History of Remote Viewing
Many people, over the ages, have reported seeing in their mind events that occur at a distant place or time. This ability has often been referred to as clairvoyance (from the French for “clear vision”). Some people claimed the ability to do this at will, while for others it happened unexpectedly or in a dream or trance. In the 1900s several scientists studied clairvoyance in exceptionally talented individuals, and in the 1930s J.B.Rhine at Duke University began to study clairvoyance in people without any unusual history of paranormal phenomena.
In the 1960s experiments in “out-of-body” perception were conducted by the American Society for Psychical Research in New York City. One of the subjects of these experiments, Ingo Swann, suggested changes to the research protocols. These changes were adopted and led to successful attempts to remotely perceive the weather in faraway cities.
In the early 1970s the engineer and parapsychologist Harold Puthoff put together a group at the Stanford Research Institute (SRI), including Ingo Swann and physicist Russell Targ, where they conducted research to investigate and refine the experimental protocols they called “remote viewing”. Within a few years their experiments were showing that remote viewing could consistently and repeatedly achieve positive results.
The success of Puthoff’s team soon caught the interest of the CIA, who worked with SRI in 1978 to secretly develop a government program for utilizing remote viewing in the service of national intelligence. This program went through many iterations, passing from the CIA to the Department of Defense and back again. In 1995 the program, at that time called Project Stargate, was terminated and declassified, and the CIA released many documents relating to the government’s use of remote viewing.
A variety of different remote viewing protocols have been developed over the years, but they tend to include these elements: the subject sets an intention to remote view a particular target, that is hidden from them. They note, sketch, or communicate via interview whatever impressions they receive during a remote viewing session. One or more judges then compare the transcripts of those impressions to several candidate targets, without knowing which one is the actual target, and determine which candidate the impressions most closely match. After the best match has been chosen, the correct target is revealed, presented as feedback to the remote viewer, and it is determined whether the correct target was the best match to the remote viewer’s impressions.
One variation of the remote viewing protocol, originally called coordinate remote viewing but later changed to controlled remote viewing (CRV), presents the remote viewer with a set of numbers, called coordinates, as the prompt for what target to view. This protocol, developed by SRI in 1980, was found to be useful for national security operations, where the goal was often to spy on a location in a foreign country. It has since found many other applications.
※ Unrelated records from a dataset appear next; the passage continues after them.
(** [lambda_handler] over a route table and the [ENVIRONMENT] variable.
    [path.strip] on [None] raises [AttributeError], which the outer
    [except Exception] turns into a 500. *)
Definition lambda_handler_with (mapping : list (string * RouteConfig))
    (environment : option string) (ev : Event) : Response :=
  let http_method := get_or_empty (httpMethod ev) in
  match get_or_empty (path ev) with
  | None => error_response 500 "Internal server error"
  | Some p =>
      let service_name := service_name_of p in
      if String.eqb service_name "" then error_response 400 "Invalid path format"
      else
        match dict_get mapping service_name with
        | Some rc =>
            if route_config_truthy rc then
              (let allowed := match allowed_methods rc with
                             | Some l => l | None => [] end in
              let method_ok := match http_method with
                               | Some m => existsb (String.eqb m) allowed
                               | None => false
                               end in
              if negb method_ok then
                error_response 405
                  ("Method " ++ py_str http_method ++ " not allowed for service '"
                   ++ service_name ++ "'")%string
              else
                success_response
                  (SuccessBody ("Request routed to " ++ py_str (handler rc))
                     service_name (py_str http_method) p
                     (match environment with Some e => e | None => "dev" end)))
            else error_response 404 ("Service '" ++ service_name ++ "' not found")%string
        | None => error_response 404 ("Service '" ++ service_name ++ "' not found")%string
        end
  end.

(** The two example entries left commented out in [ROUTE_MAPPING]. *)
Definition EXAMPLE_ROUTE_MAPPING : list (string * RouteConfig) :=
  [("orders"%string,
    mkRouteConfig (Some ["GET"; "POST"; "PUT"; "DELETE"]%string)
      (Some "orders-service"%string) false);
   ("users"%string,
    mkRouteConfig (Some ["GET"; "POST"]%string) (Some "users-service"%string) false)].

Definition lambda_handler (environment : option string) (ev : Event) : Response :=
  lambda_handler_with ROUTE_MAPPING environment ev.

End Router.

(* ------------------------------------------------------------------ *)
(** ** The SQL product gateway
    ([src/adapters/gateways/sql_product_repository.py]) and the product
    use cases ([src/application/use_cases/product_use_cases.py]) *)

Module ProductGateway.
Another variation, called associative remote viewing (ARV), is useful for predicting one among several possible future outcomes. Each possible outcome is associated with one of several candidate target images. The remote viewer then attempts to receive impressions of the target that they will be shown in the future. Judge(s) determine which of the candidate targets best matches the received impressions, and this results in a prediction of the specific future outcome associated with that candidate target. Once the future outcome takes place, the candidate associated with the outcome that occurred is chosen as the actual target, and presented to the viewer as feedback. Harold Puthoff used ARV in 1982 in an experiment to predict the silver futures market, and successfully turned a sizable profit by making investments based on the resulting predictions. Christopher Carson Smith and several researchers at the University of Colorado published results in 2013 describing an experiment in which 10 students in a college class used ARV to predict the movement of the Dow Jones Industrial Average. They got seven out of seven predictions correct, and earned a significant sum of money by investing in stock options based on those predictions.
In 2011 Greg Kolodziejzyk completed a 13 year experiment in which he used a modified ARV protocol to predict various futures markets and make investments based on those predictions. Kolodziejzyk’s modifications to the ARV protocol allowed him to conduct the experiment entirely on his own. Rather than having a separate judge decide which candidate target best matches the received impressions, Kolodziejzyk wrote a computer program that would show him the correct target along with a second randomly chosen image, so that he could choose the best match himself before the correct match was revealed to him in the feedback stage. He used confidence scores rather than a simple binary choice and found that this produced more accurate results. Finally, rather than the usual method of running a trial on multiple participants, he would run multiple short trials himself to make each individual prediction. Over the 13 year span of the experiment, 60% of the trades he made based on his ARV predictions were profitable, earning him roughly $145,000.
Over the decades many researchers and other individuals have produced positive and repeatable results, leaving them convinced that remote viewing is a real phenomenon with great potential. As is the case with many phenomena that can be tricky to reproduce reliably and that lack a theoretical foundation within the prevailing scientific paradigms, remote viewing is controversial and many scientists dismiss it out of hand as pseudoscience. This will likely continue to be the case until ways are found to put it to regular practical use, and it becomes a part of common everyday life.